Nel confronto è emersa anche l’attualità del tema, con riferimenti alle nuove forme di disuguaglianza territoriale e alle tensioni legate al progetto di autonomia differenziata. Secondo le riflessioni emerse, il rischio è quello di accentuare il divario tra regioni, con effetti potenzialmente rilevanti su servizi essenziali come istruzione, sanità e politiche culturali, aggravando fenomeni già presenti come lo spopolamento del Mezzogiorno.

Il concetto di “restanza” come chiave di lettura

Fulcro dell’intervento di Teti è stato il concetto di “restanza”, inteso come chiave interpretativa per rileggere il rapporto tra persone, territori e identità.
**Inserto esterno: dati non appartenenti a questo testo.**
(* ===== verification/DevfsWalk.v ===== *)
(** * The walks and the mount of the device file system

    A walk of the root makes the published devices whose names begin with the token
    reachable; the mount builds the root of the tree; an open calls the driver's with the name
    of the device; giving back the vnode of a device reads a freed inode.  The insertions are those of DevfsSpec.v. *)

From S2P Require Import Prelude Status CLib Queue Allocator Kernel Logic Memory Scheduler Alarm Thread Vfs VfsSpec VfsHeap Devfs DevfsTree DevfsSpec.

(** ** The walks of the root *)

(** A driver whose devices and tables of commands never change, as those of a static array. *)
Record static_driver {D} (driver : driver_t D) (devices : list (list (list Z))) (table : list Z -> Z) : Prop := {
  static_publish : forall kd, publish_devices driver kd = Ret (path_of <$> devices) kd;
  static_find : forall name kd, find_device driver name kd = Ret (table name) kd
}.

Definition device_ok (names : list (list Z)) : Prop :=
  names <> [] /\ Forall name_ok names /\ Z.of_nat (length (path_of names)) < DNA_PATH_LENGTH.

(** The blocks and the inodes that the devices need at most. *)
Fixpoint devices_cost (devices : list (list (list Z))) : Z :=
  match devices with [] => 0 | names :: devices => insert_cost None names + devices_cost devices end.
Fixpoint devices_size (devices : list (list (list Z))) : Z :=
  match devices with [] => 0 | names :: devices => Z.of_nat (length names) + devices_size devices end.

Lemma devices_cost_app l l' : devices_cost (l ++ l') = devices_cost l + devices_cost l'.
Proof. induction l as [|x l IH]; cbn [devices_cost app]; lia. Qed.
Lemma devices_size_app l l' : devices_size (l ++ l') = devices_size l + devices_size l'.
Proof. induction l as [|x l IH]; cbn [devices_size app]; lia. Qed.

Lemma devices_pos l : Forall device_ok l -> 0 <= devices_cost l /\ 0 <= devices_size l.
Proof.
  induction 1 as [|names l (_ & _ & Hlen) Hl IH]; cbn [devices_cost devices_size]; [lia|].
  pose proof (insert_cost_pos names None). unfold DNA_PATH_LENGTH in Hlen. cbn [child_path] in *. lia.
Qed.

Lemma names_le_path names : Forall token_ok names -> (length names <= length (path_of names))%nat.
Proof.
  induction 1 as [|t names (Hne & _) _ IH]; [done|]. destruct t as [|c t]; [done|].
  destruct names as [|t' names]; [cbn; lia|]. change (path_of ((c :: t) :: t' :: names)) with ((c :: t) ++ slash :: path_of (t' :: names)).
  rewrite length_app. cbn [length] in *. lia.
Qed.

(** A device is there, or a file stands in its way. *)
Definition shown {D} fs W (f : dfs D) (b : Z) (names : list (list Z)) : Prop :=
  (exists i w, resolve fs W f b names = Some i /\ member fs W f i w) \/
  (exists front i w, front `prefix_of` names /\ resolve fs W f b front = Some i /\ member fs W f i w /\
     dn_class w <> DNA_DEVFS_DIRECTORY).

Lemma shown_grows {D} U fs W A P F (f : dfs D) W' A' P' F' f' b v names :
  dwf U fs W A P F f -> dwf U fs W' A' P' F' f' -> grows fs W f W' f' -> member fs W f b v ->
  shown fs W f b names -> shown fs W' f' b names.
Proof.
  intros Hwf Hwf' Hg Hb [(i & w & Hr & Hi)|(front & i & w & Hp & Hr & Hi & Hc)].
  - left. exists i, w. split; [by eapply (resolve_grows U fs W A)|by apply (g_inodes _ _ _ _ _ Hg)].
  - right. exists front, i, w. split_and!; [done|by eapply (resolve_grows U fs W A)|by apply (g_inodes _ _ _ _ _ Hg)|done].
Qed.

Lemma insert_error_shown {D} U fs W A P F (f : dfs D) names :
  dwf U fs W A P F f -> forall b v, member fs W f b v -> names <> [] ->
  (insert_status fs W f b names).1 <> DNA_OK -> shown fs W f b names.
Proof.
  intros Hwf. induction names as [|name names IH]; intros b v Hb Hne Hst; [done|]. cbn [insert_status] in Hst.
  destruct (assoc name (listing W f b)) as [id|] eqn:Ha; [|done].
  destruct (child_some U fs W A P F f Hwf b v name id Hb Ha) as (e & i & w & _ & _ & _ & Hw & Hch).
  pose proof (inode_of_some U fs W A P F f Hwf id i) as Hi. unfold child in Hch. rewrite Ha in Hch.
  destruct (Hi Hch) as (w' & Hm & _). rewrite Hch in Hst.
  destruct names as [|name' names]; [left; exists i, w'; cbn [resolve]; unfold child; by rewrite Ha, Hch|].
  pose proof Hm as [_ Hl]. rewrite Hl in Hst. cbn [fmap option_fmap option_map] in Hst.
  assert (forall front, resolve fs W f b (name :: front) = resolve fs W f i front) as Hstep
    by (intros front; cbn [resolve]; unfold child; by rewrite Ha, Hch).
  destruct (dn_class w') eqn:Hc.
  2: { destruct (IH i w' Hm ltac:(done) Hst) as [(j & x & Hr & Hj)|(front & j & x & Hp & Hr & Hj & Hcx)].
    - left. exists j, x. by rewrite Hstep.
    - right. exists (name :: front), j, x. rewrite Hstep. split_and!; [by apply prefix_cons|done..]. }
  all: right; exists [name], i, w'; rewrite Hstep; split_and!; [by apply prefix_cons, prefix_nil|done|done|by rewrite Hc].
Qed.

Section Walk.
Context `{Hal} {D : Type} (U : gset Z) (fs : Z) (Hfs : fs <> 0) {room} `{HH : Heap room} (HU : forall p, 0 < p < 2 ^ 32 -> p ∈ U).
Context (P : list Z) (r : Z) (vr : devfs_inode_t).
Implicit Types (W : dqid -> list Z) (f : dfs D) (F : devfs_t) (s : vstate (dfs D)).

(** The first state is well formed, with [r] the root; the second one too, and has grown. *)
Record progress (own : list Z -> Z -> kstate -> Prop) W F f (n cost size : Z) W' A' F' f' n' k' : Prop := {
  pr_wf : dwf U fs W' A' P F' f';
  pr_volume : df_root_vnid F' = df_root_vnid F /\ df_vid F' = df_vid F /\ df_inode_index F' <= df_inode_index F + size;
  pr_grows : grows fs W f W' f';
  pr_own : own A' n' k' /\ n - cost <= n'
}.

Lemma progress_trans own W F f n W1 A1 F1 f1 n1 k1 W2 A2 F2 f2 n2 k2 c1 c2 z1 z2 :
  progress own W F f n c1 z1 W1 A1 F1 f1 n1 k1 -> progress own W1 F1 f1 n1 c2 z2 W2 A2 F2 f2 n2 k2 ->
  progress own W F f n (c1 + c2) (z1 + z2) W2 A2 F2 f2 n2 k2.
Proof.
  intros [Hwf1 Hv1 Hg1 [Ho1 Hn1]] [Hwf2 Hv2 Hg2 [Ho2 Hn2]].
  split; [done|lia|by eapply grows_trans|split; [done|lia]].
Qed.

Definition root_inode W F f : Prop := member fs W f r vr /\ dn_class vr = DNA_DEVFS_DIRECTORY /\ dn_id vr = df_root_vnid F.

Lemma wp_ondrv {A} (m : Drv D A) Q k f s a :
  (forall kd, m kd = Ret a kd) -> Q a (st k f s) -> wp (ondrv m) Q (st k f s).
Proof.
  intros Hm HQ. unfold ondrv. apply wp_lift. eapply wp_eq; [apply Hm|]. cbn [fst snd st kern set_kern fsd set_fsd].
  assert (set_drivers (drivers f) f = f) as -> by (by destruct f). exact HQ.
Qed.

Context (Ka Kb Dd : list Z) (HK : forall c, c ∈ Kb -> c ∈ Ka).
Local Abbreviation own := (owned room Ka Kb Dd).

Lemma insert_devices_ok path driver table all : static_driver driver all table -> forall devices W A F f n k s,
  dwf U fs W A P F f -> own A n k -> root_inode W F f -> Forall device_ok devices ->
  devices_cost devices < n -> df_inode_index F + devices_size devices < 2 ^ 63 ->
  wp (insert_devices fs r path driver (path_of <$> devices)) (fun _ s' => exists W' A' F' f' n' h,
    s' = st (set_heap h k) f' s /\ progress own W F f n (devices_cost devices) (devices_size devices) W' A' F' f' n' (set_heap h k) /\
    forall names, names ∈ devices -> take (length path) (path_of names) = path -> shown fs W' f' r names) (st k f s).
Proof.
  intros Hst. induction devices as [|names devices IH]; intros W A F f n k s Hwf Hown [Hr [Hdir Hid]] Hok Hcost Hidx; cbn [insert_devices fmap list_fmap].
  { apply wp_ret. exists W, A, F, f, n, (heap k). replace (set_heap (heap k) k) with k by (by destruct k). split; [done|].
    split; [split; [done|cbn; lia|apply grows_refl|split; [done|cbn; lia]]|]. intros names Hn. by apply not_elem_of_nil in Hn. }
  apply Forall_cons in Hok as [(Hne & Hnames & Hlen) Hok]. cbn [devices_cost devices_size] in *.
  assert (prefix_of F vr = None) as Hpre by (unfold prefix_of; by rewrite Hid, Z.eqb_refl).
  pose proof (devices_pos devices Hok) as [Hpc Hps].
  assert (0 <= insert_cost None names) as Hic by (apply (insert_cost_pos names None); cbn [child_path]; unfold DNA_PATH_LENGTH in Hlen; lia).
  (* the first device, then the others *)
  enough (wp (if bool_decide (take (length path) (path_of names) = path) then
         let* a_path := strcpy_buffer DNA_PATH_LENGTH (path_of names) in
         let* commands := ondrv (find_device driver a_path) in
         devfs_inode_insert (S (length a_path)) fs r a_path commands ;; ret tt
       else ret tt) (fun _ s' => exists W' A' F' f' n' h, s' = st (set_heap h k) f' s /\
         progress own W F f n (insert_cost None names) (Z.of_nat (length names)) W' A' F' f' n' (set_heap h k) /\
         (take (length path) (path_of names) = path -> shown fs W' f' r names)) (st k f s)) as Hfirst.
  { apply wp_bind. eapply wp_mono; [exact Hfirst|]. intros _ s' (W1 & A1 & F1 & f1 & n1 & h1 & -> & Hp1 & Hs1).
    pose proof Hp1 as [Hwf1 Hv1 Hg1 [Hown1 Hn1]].
    eapply wp_mono; [apply (IH W1 A1 F1 f1 n1 (set_heap h1 k) s); try done; [|lia|lia]|].
    { split; [by apply (g_inodes _ _ _ _ _ Hg1)|]. split; [done|]. rewrite Hid. symmetry. apply Hv1. }
    intros _ s' (W2 & A2 & F2 & f2 & n2 & h2 & -> & Hp2 & Hs2). exists W2, A2, F2, f2, n2, h2. split; [done|].
    split; [by eapply progress_trans|]. intros names' [->|Hin]%elem_of_cons Htk; [|by apply Hs2].
    eapply (shown_grows U fs W1 A1); [done|apply Hp2|apply Hp2|by apply (g_inodes _ _ _ _ _ Hg1)|by apply Hs1]. }
  case_bool_decide as Htk.
  2: { apply wp_ret. exists W, A, F, f, n, (heap k). replace (set_heap (heap k) k) with k by (by destruct k). split; [done|].
    split; [split; [done|lia|apply grows_refl|split; [done|lia]]|done]. }
  unfold strcpy_buffer. rewrite (proj2 (Z.ltb_lt _ _) Hlen). apply wp_bind, wp_ret, wp_bind.
  eapply wp_ondrv; [apply Hst|]. apply wp_bind. eapply wp_mono.
  { apply (insert_ok U fs Hfs HU Ka Kb Dd HK (table (path_of names)) _ W A P F f n k r vr names s).
    - split; rewrite ?Hpre; try done; cbn [child_path]; unfold DNA_PATH_LENGTH in Hlen; lia.
    - apply le_S, names_le_path. by eapply Forall_impl; [exact Hnames|intros t []]. }
  intros st0 s' (W1 & A1 & F1 & f1 & n1 & h & -> & [Hs1 Hwf1 Hv1 Hg1 Ho1 Hf1 He1 _]). rewrite Hpre in Ho1. apply wp_ret.
  exists W1, A1, F1, f1, n1, h. split; [done|]. split; [split; [done|lia|done|done]|]. intros _.
  destruct (decide (st0 = DNA_OK)) as [Hst0|Hst0].
  - destruct (Hf1 Hst0) as (i & w & Hres & Hi & _). left. by exists i, w.
  - destruct (He1 Hst0) as [-> ->]. eapply (insert_error_shown U fs W A); [done|done|done|by rewrite <- Hs1].
Qed.

(** The devices that the drivers publish. *)
Definition catalog : Type := list (list (list (list Z)) * (list Z -> Z)).
Definition static_drivers (drivers_list : list (driver_t D)) (cat : catalog) : Prop :=
  Forall2 (fun driver c => static_driver driver c.1 c.2) drivers_list cat.
Definition all_devices (cat : catalog) : list (list (list Z)) := concat cat.*1.

Lemma publish_drivers_ok path drivers_list cat : static_drivers drivers_list cat -> forall W A F f n k s,
  dwf U fs W A P F f -> own A n k -> root_inode W F f -> Forall device_ok (all_devices cat) ->
  devices_cost (all_devices cat) < n -> df_inode_index F + devices_size (all_devices cat) < 2 ^ 63 ->
  wp (publish_drivers fs r path drivers_list) (fun _ s' => exists W' A' F' f' n' h,
    s' = st (set_heap h k) f' s /\
    progress own W F f n (devices_cost (all_devices cat)) (devices_size (all_devices cat)) W' A' F' f' n' (set_heap h k) /\
    forall names, names ∈ all_devices cat -> take (length path) (path_of names) = path -> shown fs W' f' r names) (st k f s).
Proof.
  unfold all_devices. induction 1 as [|driver [devices table] drivers_list cat Hst Hsts IH]; intros W A F f n k s Hwf Hown Hr Hok Hcost Hidx;
    cbn [publish_drivers fmap list_fmap concat fst] in *.
  { apply wp_ret. exists W, A, F, f, n, (heap k). replace (set_heap (heap k) k) with k by (by destruct k). split; [done|].
    split; [split; [done|cbn; lia|apply grows_refl|split; [done|cbn; lia]]|]. intros names Hn. by apply not_elem_of_nil in Hn. }
  cbn [snd] in Hst. apply Forall_app in Hok as [Hok1 Hok2]. rewrite devices_cost_app in Hcost. rewrite devices_size_app in Hidx.
  pose proof (devices_pos _ Hok1). pose proof (devices_pos _ Hok2).
  apply wp_bind. eapply wp_ondrv; [apply Hst|]. apply wp_bind.
  eapply wp_mono; [eapply (insert_devices_ok path driver table devices Hst devices W A F f n k s); try done; lia|].
  intros _ s' (W1 & A1 & F1 & f1 & n1 & h1 & -> & Hp1 & Hs1). pose proof Hp1 as [Hwf1 Hv1 Hg1 [Hown1 Hn1]].
  destruct Hr as [Hr [Hdir Hid]]. pose proof (g_inodes _ _ _ _ _ Hg1 _ _ Hr) as Hr1.
  eapply wp_mono; [apply (IH W1 A1 F1 f1 n1 (set_heap h1 k) s); try done; [|lia|lia]|].
  { split; [done|]. split; [done|]. rewrite Hid. symmetry. apply Hv1. }
  intros _ s' (W2 & A2 & F2 & f2 & n2 & h2 & -> & Hp2 & Hs2). exists W2, A2, F2, f2, n2, h2. split; [done|].
  rewrite devices_cost_app, devices_size_app. split; [by eapply progress_trans|].
  intros names [Hin|Hin]%elem_of_app Htk; [|by apply Hs2].
  eapply (shown_grows U fs W1 A1); [done|apply Hp2|apply Hp2|done|by apply Hs1].
Qed.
Non una forma di immobilismo, ma un processo di risignificazione dei luoghi e di costruzione di nuovi legami comunitari, capace di valorizzare le aree fragili senza contrapposizioni geografiche rigide.

In questa prospettiva si inseriscono esperienze e reti come l’“Atlante della Restanza”, che mappano pratiche e comunità impegnate nel contrasto allo spopolamento e nella valorizzazione dei territori.

Un pensiero tra memoria e futuro

Nel suo intervento, Teti ha ribadito la necessità di una rilettura critica della storia del Sud, non in chiave nostalgica ma come strumento per restituire dignità ai territori e a chi li abita. Un approccio che, secondo quanto emerso dal dibattito, si configura come una possibile traiettoria per affrontare le sfide contemporanee legate alle trasformazioni sociali ed economiche del Paese.